ThermoSkin: Self-Regulating Thermal Energy Harvesting in Wearable and Building Applications
Annotatsiya
Excessive energy usage and environmental impact are the result of the growing dependency on HVAC systems for thermal comfort in buildings and on the poor energy autonomy of wearables, and thus the dependence on centralised energy sources. Active climate control systems and traditional passive insulation are static controls that fail to adjust to temperature fluctuations dynamically. To this end, we introduce ThermoSkin, a biomimetic self-regulated thermal energy harvesting system that enhances wearables and buildings by combining a phase-changing ionic hydrogel (PCIH) with a triboelectric nanogenerator (TENG). Coupled with PCIHs, a thermal fluctuation reduction solution based on heat storage and release, at least part of which is based on environmental conditions. At the same time, embedded TENGs convert human motion or structural vibrations into electrical power, which can be used to power an IoT-based climate control without any external power source, constituting the first step toward self-powered operation of IoT-based climate control.
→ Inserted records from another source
(* ===== verification/Builder.v ===== *)
(** * When to build

    The goroutines of [vm/block_builder.go]: mempool events, the senders of
    wake-ups, and the wait the engine polls, at the grain of their locks and
    channels.  [VM] has what the engine's calls do to the builder in one step;
    here a signal sets its flag in one step and sends its wake-up in another,
    and anything may come between.  No wake-up is lost, and a wait ends at the
    next tick at the latest. *)

From Stdlib Require Import ZArith List Lia Relations.
From stdpp Require Import base list gmap strings relations.
From S2P Require Import Prelude.
From S2P Require Import Wire.
From S2P Require Import Runtime.
From S2P Require Import Chain.
From S2P Require Import Versionbits.
From S2P Require Import Validate.
From S2P Require Import Process.
From S2P Require Import Start.
From S2P Require Import Mining.
From S2P Require Import VM.

Open Scope Z_scope.

(** ** State *)

Definition txSubmitChannelSize : nat := 1024.
Definition recheckEvery : Z := 500000000.

Inductive message := PendingTxs.

Definition ctxErr : error := Errorf "context done".
Definition contextCanceled : error := Errorf "context canceled".

(** Where the wait is: not called, about to read the flag, about to ask
    whether to build, at the select with its next tick, about to clear the
    flag, about to choose the delay, sleeping, or back. *)
Inductive waiter :=
| wIdle
| wFlag (tick : Z)
| wNeed (tick : Z)
| wSelect (tick : Z)
| wClear
| wChoose
| wSleep (until : Z)
| wBack (r : result message).

(** [w_signals] calls of [signalCanBuild] have begun, [w_sends] have set the
    flag and not sent. *)
Record world := mkWorld {
  w_vm : VM; w_mempool : TxSource; w_builder : blockBuilder; w_clock : Z;
  w_submits : nat; w_signals : nat; w_sends : nat; w_done : bool; w_shutdown : bool; w_waiter : waiter }.

Definition with_builder (b : blockBuilder) (w : world) : world :=
  mkWorld (w_vm w) (w_mempool w) b (w_clock w) (w_submits w) (w_signals w) (w_sends w) (w_done w) (w_shutdown w) (w_waiter w).
Definition with_waiter (x : waiter) (w : world) : world :=
  mkWorld (w_vm w) (w_mempool w) (w_builder w) (w_clock w) (w_submits w) (w_signals w) (w_sends w) (w_done w) (w_shutdown w) x.
Definition with_queues (submits signals sends : nat) (w : world) : world :=
  mkWorld (w_vm w) (w_mempool w) (w_builder w) (w_clock w) submits signals sends (w_done w) (w_shutdown w) (w_waiter w).
Definition with_around (v : VM) (mempool : TxSource) (clock : Z) (done shutdown : bool) (w : world) : world :=
  mkWorld v mempool (w_builder w) clock (w_submits w) (w_signals w) (w_sends w) done shutdown (w_waiter w).

(** The halves of [signalCanBuild]. *)
Definition setPending (x : bool) (b : blockBuilder) : blockBuilder :=
  mkBuilder (bb_wake b) x (bb_lastBuildTime b) (bb_lastBuildParentHash b).
Definition setWake (x : bool) (b : blockBuilder) : blockBuilder :=
  mkBuilder x (bb_hasPendingTxs b) (bb_lastBuildTime b) (bb_lastBuildParentHash b).

Lemma signalCanBuild_halves b : signalCanBuild b = setWake true (setPending true b).
Proof. done. Qed.

(** The ticker keeps one tick that was not taken. *)
Definition nextTick (clock tick : Z) : Z := tick + recheckEvery * ((clock - tick) / recheckEvery + 1).

Section builder.
Context `{CR : Crypto} `{SE : ScriptEngine} `{RT : GoRuntime} (p : Params).

Definition pending (w : world) : bool := bb_hasPendingTxs (w_builder w).
Definition need (w : world) : bool := needToBuild p (w_mempool w) (w_vm w).

(** A transaction enters the mempool; a full channel drops its event. *)
Definition onTxAccepted (mempool : TxSource) (w : world) : world :=
  let w := with_around (w_vm w) mempool (w_clock w) (w_done w) (w_shutdown w) w in
  if (w_submits w <? txSubmitChannelSize)%nat then with_queues (S (w_submits w)) (w_signals w) (w_sends w) w else w.

(** After the flag is cleared: [getCurrentBlock] and the delay. *)
Definition chooseDelay (w : world) : world :=
  let '(r, v) := getCurrentBlock (w_vm w) in
  let w := with_around v (w_mempool w) (w_clock w) (w_done w) (w_shutdown w) w in
  match r with
  | Err e => with_waiter (wBack (Err e)) w
  | Ok blk =>
      let delay := calculateBuildingDelay (w_clock w) (BlockHash (bl_Header blk)) (w_builder w) in
      with_waiter (if delay <=? 0 then wBack (Ok PendingTxs) else wSleep (w_clock w + delay)) w
  end.

(** The steps of [waitForNeedToBuild] and [waitForEvent]. *)
Inductive waits : world → world → Prop :=
| waits_pending w t : w_waiter w = wFlag t → pending w = true → waits w (with_waiter wClear w)
| waits_ask w t : w_waiter w = wFlag t → pending w = false → waits w (with_waiter (wNeed t) w)
| waits_needed w t : w_waiter w = wNeed t → need w = true → waits w (with_waiter wClear w)
| waits_block w t : w_waiter w = wNeed t → need w = false → waits w (with_waiter (wSelect t) w)
| waits_woken w t : w_waiter w = wSelect t → bb_wake (w_builder w) = true →
    waits w (with_builder (setWake false (w_builder w)) (with_waiter (wFlag t) w))
| waits_tick w t : w_waiter w = wSelect t → t ≤ w_clock w → waits w (with_waiter (wFlag (nextTick (w_clock w) t)) w)
| waits_done w t : w_waiter w = wSelect t → w_done w = true → waits w (with_waiter (wBack (Err ctxErr)) w)
| waits_shutdown w t : w_waiter w = wSelect t → w_shutdown w = true → waits w (with_waiter (wBack (Err contextCanceled)) w)
| waits_clear w : w_waiter w = wClear → waits w (with_builder (setPending false (w_builder w)) (with_waiter wChoose w))
| waits_choose w : w_waiter w = wChoose → waits w (chooseDelay w)
| waits_slept w u : w_waiter w = wSleep u → u ≤ w_clock w → waits w (with_waiter (wBack (Ok PendingTxs)) w)
| waits_sleep_done w u : w_waiter w = wSleep u → w_done w = true → waits w (with_waiter (wBack (Err ctxErr)) w)
| waits_sleep_shutdown w u : w_waiter w = wSleep u → w_shutdown w = true →
    waits w (with_waiter (wBack (Err contextCanceled)) w).

(** What happens around it: time passes, the engine's calls change the VM, the
    engine waits again, and signals run. *)
Inductive around : world → world → Prop :=
| around_world w v mempool clock shutdown : w_clock w ≤ clock → (w_shutdown w = true → shutdown = true) →
    around w (with_around v mempool clock (w_done w) shutdown w)
| around_cancel w : around w (with_around (w_vm w) (w_mempool w) (w_clock w) true (w_shutdown w) w)
| around_call w : w_waiter w = wIdle ∨ (∃ r, w_waiter w = wBack r) →
    around w (with_waiter (wFlag (w_clock w + recheckEvery))
                (with_around (w_vm w) (w_mempool w) (w_clock w) false (w_shutdown w) w))
| around_tx w mempool : around w (onTxAccepted mempool w)
| around_await w n : w_submits w = S n → around w (with_queues n (S (w_signals w)) (w_sends w) w)
| around_decided w : need w = true → around w (with_queues (w_submits w) (S (w_signals w)) (w_sends w) w)
| around_attempt w parentHash :
    around w (with_builder (mkBuilder (bb_wake (w_builder w)) false (Some (w_clock w)) parentHash) w)
| around_built w : around w (with_builder (clearPendingSignal (w_builder w)) w)
| around_set w n : w_signals w = S n →
    around w (with_builder (setPending true (w_builder w)) (with_queues (w_submits w) n (S (w_sends w)) w))
| around_send w n : w_sends w = S n →
    around w (with_builder (setWake true (w_builder w)) (with_queues (w_submits w) (w_signals w) n w)).

Definition runs : relation world := rtc (fun w w' => waits w w' ∨ around w w').

Definition fresh (v : VM) (mempool : TxSource) (clock : Z) : world :=
  mkWorld v mempool newBlockBuilder clock 0 0 0 false false wIdle.

Definition reachable (w : world) : Prop := ∃ v mempool clock, runs (fresh v mempool clock) w.

(** ** No wake-up is lost *)

(** Once the flag was read as unset, a flag that is set has its wake-up; the
    next tick is at most one period away, and no build is in the future. *)
Record awake (w : world) : Prop := {
  aw_flag t : w_waiter w = wNeed t ∨ w_waiter w = wSelect t → pending w = true →
    bb_wake (w_builder w) = true ∨ (0 < w_sends w)%nat;
  aw_tick t : w_waiter w = wFlag t ∨ w_waiter w = wNeed t ∨ w_waiter w = wSelect t → t ≤ w_clock w + recheckEvery;
  aw_built l : bb_lastBuildTime (w_builder w) = Some l → l ≤ w_clock w;
  aw_sleep u : w_waiter w = wSleep u → u ≤ w_clock w + TargetBlockTime }.

Lemma nextTick_soon clock t : t ≤ clock → nextTick clock t ≤ clock + recheckEvery.
Proof.
  intros Hle. unfold nextTick, recheckEvery. pose proof (Z.div_mod (clock - t) 500000000 ltac:(done)).
  pose proof (Z.mod_pos_bound (clock - t) 500000000 ltac:(done)). lia.
Qed.

Lemma delay_short clock hash b :
  (∀ l, bb_lastBuildTime b = Some l → l ≤ clock) → calculateBuildingDelay clock hash b ≤ TargetBlockTime.
Proof.
  intros Hl. unfold calculateBuildingDelay, TargetBlockTime, RetryDelay. destruct (bb_lastBuildTime b) as [l|]; [|done].
  specialize (Hl l eq_refl). case_bool_decide; lia.
Qed.

Ltac awake_auto :=
  unfold pending in *; constructor; unfold pending; cbn [w_waiter w_builder w_clock w_sends with_waiter with_builder with_queues with_around onTxAccepted
    bb_wake bb_hasPendingTxs bb_lastBuildTime setPending setWake clearPendingSignal]; intros;
  repeat match goal with
  | H : _ ∨ _ |- _ => destruct H
  | H : _ = _ :> waiter |- _ => (discriminate H || (injection H; clear H; intros))
  end; subst; try congruence; eauto; try lia.

Lemma chooseDelay_awake w : awake w → awake (chooseDelay w).
Proof.
  intros [Hf Ht Hb Hs]. unfold chooseDelay. destruct (getCurrentBlock (w_vm w)) as [[blk|e] v]; [|awake_auto].
  cbn [with_around w_clock w_builder]. pose proof (delay_short (w_clock w) (BlockHash (bl_Header blk)) (w_builder w) Hb).
  destruct (_ <=? _); awake_auto.
Qed.

Lemma waits_awake w w' : waits w w' → awake w → awake w'.
Proof.
  intros Hst HA. pose proof HA as [Hf Ht Hb Hs].
  destruct Hst as [w t E Hp|w t E Hp|w t E Hn|w t E Hn|w t E Hw|w t E Hle|w t E Hd|w t E Hd|w E|w E|w u E Hle|w u E Hd|w u E Hd];
    try (awake_auto; fail).
  - awake_auto. by apply nextTick_soon.
  - by apply chooseDelay_awake.
Qed.

Lemma around_awake w w' : around w w' → awake w → awake w'.
Proof.
  intros Hst HA. pose proof HA as [Hf Ht Hb Hs].
  destruct Hst as [w v mempool clock shutdown Hle Hsh|w|w Hw|w mempool|w n E|w Hn|w hash|w|w n E|w n E];
    try (unfold onTxAccepted; destruct (_ <? _)%nat); try (awake_auto; fail).
  - awake_auto; (etrans; [eauto|]; lia).
  - awake_auto. by simplify_eq.
Qed.

Lemma reachable_awake w : reachable w → awake w.
Proof.
  intros (v&mempool&clock&Hr). assert (awake (fresh v mempool clock)) as H0 by (unfold fresh; awake_auto; done).
  revert H0. induction Hr as [|w1 w2 w3 [Hs|Hs] _ IH]; [done|..]; intros HA; apply IH; [by eapply waits_awake|by eapply around_awake].
Qed.

(** ** A wait ends *)

Definition waiting (x : waiter) : bool := match x with wIdle | wBack _ => false | _ => true end.

(** The steps a wait has left, when there is something to build. *)
Definition stepsLeft (x : waiter) : nat :=
  match x with
  | wSelect _ => 6 | wFlag _ => 5 | wNeed _ => 4 | wClear => 3 | wChoose => 2 | wSleep _ => 1 | wIdle | wBack _ => 0
  end.

(** Time passes and nothing else happens. *)
Definition later (d : Z) (w : world) : world :=
  with_around (w_vm w) (w_mempool w) (w_clock w + d) (w_done w) (w_shutdown w) w.

Definition patience (x : waiter) : Z :=
  match x with wSelect _ => recheckEvery | wSleep _ => TargetBlockTime | _ => 0 end.

Lemma wait_step w :
  awake w → waiting (w_waiter w) = true → ∃ d w', 0 ≤ d ≤ patience (w_waiter w) ∧ waits (later d w) w'.
Proof.
  intros [_ Ht _ Hs] Hw. destruct (w_waiter w) as [|t|t|t| | |u|r] eqn:E; try done; cbn [patience].
  - exists 0. destruct (pending w) eqn:Ep; eexists; (split; [lia|]); [eapply waits_pending|eapply waits_ask]; done.
  - exists 0. destruct (need (later 0 w)) eqn:En; eexists; (split; [lia|]); [eapply waits_needed|eapply waits_block]; done.
  - exists (Z.max 0 (t - w_clock w)). specialize (Ht t (or_intror (or_intror eq_refl))). unfold recheckEvery in *. eexists. split; [lia|].
    eapply (waits_tick _ t); [done|]. cbn [later with_around w_clock]. lia.
  - exists 0. eexists. split; [lia|]. by apply waits_clear.
  - exists 0. eexists. split; [lia|]. by apply waits_choose.
  - exists (Z.max 0 (u - w_clock w)). specialize (Hs u eq_refl). unfold TargetBlockTime in *. eexists. split; [lia|].
    eapply (waits_slept _ u); [done|]. cbn [later with_around w_clock]. lia.
Qed.

Lemma wait_shrinks w w' : waits w w' → need w = true → (stepsLeft (w_waiter w') < stepsLeft (w_waiter w))%nat.
Proof.
  intros Hst Hn. destruct Hst as [w t E|w t E|w t E|w t E Hf|w t E|w t E|w t E|w t E|w E|w E|w u E|w u E|w u E];
    rewrite E; cbn [with_waiter with_builder w_waiter stepsLeft]; try lia; [congruence|].
  unfold chooseDelay. destruct (getCurrentBlock (w_vm w)) as [[blk|e] v]; [|simpl; lia]. cbn [with_waiter w_waiter].
  destruct (_ <=? _); simpl; lia.
Qed.

(** C39. The engine is told to build: however the goroutines interleave, a wait
    that blocks has the wake-up of every signal that was sent, it can always
    go on within half a second, or two when it sleeps until the next block is
    due, and while there is something to build every step it takes brings it
    closer to its return, six steps away at most. *)
Theorem wait_ends w :
  reachable w →
  (∀ t, w_waiter w = wSelect t → pending w = true → w_sends w = 0%nat → bb_wake (w_builder w) = true) ∧
  (waiting (w_waiter w) = true → ∃ d w', 0 ≤ d ≤ patience (w_waiter w) ∧ waits (later d w) w') ∧
  (need w = true → ∀ w', waits w w' → (stepsLeft (w_waiter w') < stepsLeft (w_waiter w) ≤ 6)%nat).
Proof.
  intros HR%reachable_awake. split_and!.
  - intros t E Hp Hz. destruct (aw_flag _ HR t (or_intror E) Hp); [done|lia].
  - intros Hw. by apply wait_step.
  - intros Hn w' Hst. split; [by apply wait_shrinks|]. destruct (w_waiter w); simpl; lia.
Qed.

End builder.

Module Waits.

#[local] Existing Instance toyCrypto.

Definition params : Params := dogecoinVMParams zeroHash None.
Definition noTxs : TxSource := mkSource [] (fun _ => false).
Definition vm : VM :=
  mkVM (blank params emptyDisk 1000 [] [] []) None zeroHash zeroHash ∅ (Some newBlockBuilder) false true.

(** A transaction is announced while the wait blocks. *)
Definition blocked : world := mkWorld vm noTxs newBlockBuilder 0 0 0 0 false false (wSelect recheckEvery).
Definition signalled : world :=
  with_builder (setWake true (setPending true newBlockBuilder)) (onTxAccepted noTxs blocked).

Lemma signalled_reachable : reachable params (with_queues 0 0 0 signalled).
Proof.
  exists vm, noTxs, 0. unfold runs.
  eapply rtc_l; [right; apply around_call; by left|]. eapply rtc_l; [left; by eapply waits_ask|].
  eapply rtc_l; [left; eapply waits_block; [done|vm_compute; reflexivity]|].
  eapply rtc_l; [right; apply (around_tx params _ noTxs)|]. eapply rtc_l; [right; apply (around_await params _ 0); done|].
  eapply rtc_l; [right; apply (around_set params _ 0); done|]. eapply rtc_l; [right; apply (around_send params _ 0); done|].
  apply rtc_refl.
Qed.

Lemma wait_ends_witness :
  bb_wake (w_builder (with_queues 0 0 0 signalled)) = true ∧
  ∃ d w', 0 ≤ d ≤ recheckEvery ∧ waits params (later d (with_queues 0 0 0 signalled)) w'.
Proof.
  destruct (wait_ends params _ signalled_reachable) as (Hwake&Hstep&_). split.
  - exact (Hwake recheckEvery eq_refl eq_refl eq_refl).
  - exact (Hstep eq_refl).
Defined.

End Waits.
(** Every call but an accept leaves the abstract chain. *)
Lemma perform_stays T s c :
  callOk s c → isAccept c = false → callTime T c ≤ T → stays T s (perform c) (fun a => specStep s c (Ok a) s).
Proof.
  intros [Hlen Hc] Hna Ht.
  destruct c as [now b|now mempool b|mempool b|now clock cfg mempool|bs|i|i| |h| |gossip mempool st]; cbn [perform]; [|done|..].
  - eapply stays_answer; [by apply stays_Verify|]. by intros _ [? ?].
  - apply (stays_answer _ _ _ _ (fun _ => True)); [|done].
    apply (stays_bind _ _ _ _ (fun _ => True)); [apply stays_update; intros; by apply kept_delete|].
    intros _ _. apply stays_update. intros; by apply kept_decided.
  - eapply stays_answer; [by apply stays_Build|]. by intros b (?&?&?).
  - eapply stays_answer; [apply stays_parse|]. by intros b ?.
  - eapply stays_answer; [|by intros b Hb; split; [|exact Hb]].
    apply stays_get. intros v HS. apply run_check; [done|intros [] _]. by apply stays_getBlock.
  - apply (stays_answer _ _ _ _ (fun _ => True)); [|done].
    apply stays_get. intros v HS. apply run_check; [done|intros [] _]. split; [|done].
    destruct HS. split; [by split|]. split; [done|reflexivity|by left].
  - eapply stays_answer; [|by intros i Hi; split; [|exact Hi]].
    apply stays_get. intros v HS. apply run_check; [done|intros [] _]. apply run_ret. split; [by apply kept_refl|].
    intros ? [= <-]. by apply (sim_tip _ _ HS).
  - eapply stays_answer; [apply stays_height|by intros i Hi; split; [|exact Hi]].
  - eapply stays_answer; [|by intros i Hi; split; [|exact Hi]].
    apply stays_get. intros v HS. apply run_check; [done|intros [] _].
    destruct (vm_broken v) eqn:Eb; [apply run_lift; split; [by apply kept_refl|done]|].
    apply run_ret. split; [by apply kept_refl|]. intros ? [= <-].
    split; [by apply (sim_up _ _ HS)|apply (sim_tip _ _ HS)].
  - apply (stays_answer _ _ _ _ (fun _ => True)); [apply stays_SetState|done].
Qed.

Lemma perform_simulates v s c r v' :
  simulates v s → callOk s c → perform c v = (r, v') → ∃ s', specStep s c r s' ∧ simulates v' s'.
Proof.
  intros HS Hc E. destruct (isAccept c) eqn:Ea; cycle 1.
  { assert (callTime (callTime 0 c) c ≤ callTime 0 c) as Ht by by destruct c.
    pose proof (perform_stays (callTime 0 c) s c Hc Ea Ht v HS) as Hst. unfold run in Hst. rewrite E in Hst. destruct Hst as [[HS' _] Hr]. exists s. split; [|done].
    destruct r as [a|e]; [by apply Hr|by destruct c]. }
  destruct c as [|now mempool b| | | | | | | | | ]; try done. destruct Hc as [Hlen [Hb Hcol]].
  pose proof (accept_run s now b v Hlen Hb Hcol HS) as Hrun.
  cbn [perform] in E. unfold Accept in E. rewrite st_bind_run, st_bind_run in E. unfold run in Hrun.
  destruct (accept p now b v) as [[[]|e] v1]; cbn [accepted] in Hrun.
  - destruct Hrun as (Hu&Hf&HS1&_). injection E as <- <-. eexists. split; [done|]. by apply (kept_decided 0).
  - injection E as <- <-. destruct Hrun as [HS1|(Hu&He&HS1)]; [by exists s; split; [left|]|].
    eexists. split; [right|exact HS1]. done.
Qed.

(** ** Runs *)

Fixpoint performAll (cs : list call) (v : VM) : list (result answer) * VM :=
  match cs with
  | [] => ([], v)
  | c :: cs => let '(r, v1) := perform c v in let '(rs, v2) := performAll cs v1 in (r :: rs, v2)
  end.

Inductive specRun : ledgerState → list call → list (result answer) → ledgerState → Prop :=
| specDone s : specRun s [] [] s
| specCall s c r s1 cs rs s2 : specStep s c r s1 → specRun s1 cs rs s2 → specRun s (c :: cs) (r :: rs) s2.

Definition callBlock (c : call) : option BlockAdapter :=
  match c with cVerify _ b | cAccept _ _ b => Some b | _ => None end.

(** The blocks the engine accepts. *)
Definition offered (cs : list call) : list MsgBlock :=
  omap (fun c => match c with cAccept _ _ b => Some (btcBlock b) | _ => None end) cs.

(** No two transactions collide, and heights stay below 2{^31}. *)
Record callsOk (s : ledgerState) (cs : list call) : Prop := {
  co_adapter c b : c ∈ cs → callBlock c = Some b → adapter_ok b;
  co_collision : no_collision (blockTxs (g :: s_blocks s ++ offered cs));
  co_height : Z.of_nat (length (s_blocks s) + length cs) < 2147483646 }.

Lemma no_collision_sub txs txs' : (∀ tx, tx ∈ txs → tx ∈ txs') → no_collision txs' → no_collision txs.
Proof. intros Hs Hc tx tx' H1 H2. apply Hc; auto. Qed.

Lemma blockTxs_sub (l l' : list MsgBlock) tx : (∀ b, b ∈ l → b ∈ l') → tx ∈ blockTxs l → tx ∈ blockTxs l'.
Proof. unfold blockTxs. rewrite !list_elem_of_bind. intros Hs (b&?&?). exists b. split; auto. Qed.

Lemma callsOk_head s c cs : callsOk s (c :: cs) → callOk s c.
Proof.
  intros [Ha Hc Hh]. split; [simpl in Hh; lia|]. destruct c; try done; [apply (Ha (cVerify now b)); [left|done]|].
  split; [apply (Ha (cAccept now mempool b)); [left|done]|]. eapply no_collision_sub; [|exact Hc]. intros tx.
  apply blockTxs_sub. intros b'. cbn [offered omap list_omap]. set_solver.
Qed.

Lemma callsOk_tail s c cs r s' : callsOk s (c :: cs) → specStep s c r s' → callsOk s' cs.
Proof.
  intros [Ha Hc Hh] Hst.
  assert (s_blocks s' = s_blocks s ∨ ∃ now mp b, c = cAccept now mp b ∧ s_blocks s' = s_blocks s ++ [btcBlock b]) as Hs.
  { destruct c, r as [[]|]; cbn [specStep] in Hst; naive_solver. }
  split; [intros c' b Hin; apply Ha; by right| |].
  - eapply no_collision_sub; [|exact Hc]. intros tx. apply blockTxs_sub. intros b.
    destruct Hs as [->|(now&mp&b'&->&->)]; cbn [offered omap list_omap]; [|set_solver]. destruct c; set_solver.
  - destruct Hs as [->|(now&mp&b'&->&->)]; rewrite ?length_app in *; simpl in *; lia.
Qed.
Using thermoSkin coatings in buildings increases energy efficiency by minimising reliance on HVAC systems, and utilising thermoSkin in wearables enables improvements in thermal comfort and energy autonomy in smart textiles. The experimental evaluations demonstrate a $30-50 \%$ reduction in heating and cooling demands in buildings, as well as continuous low-power energy harvesting in wearables, making it a sustainable and effective solution. Legal aspects of IP, safety rules, and data privacy are also covered to ensure compliance and readiness for the world market. In contrast, ThermoSkin is a scalable, energyefficient, and legally viable innovation for future smart wearables and energy-efficient architecture.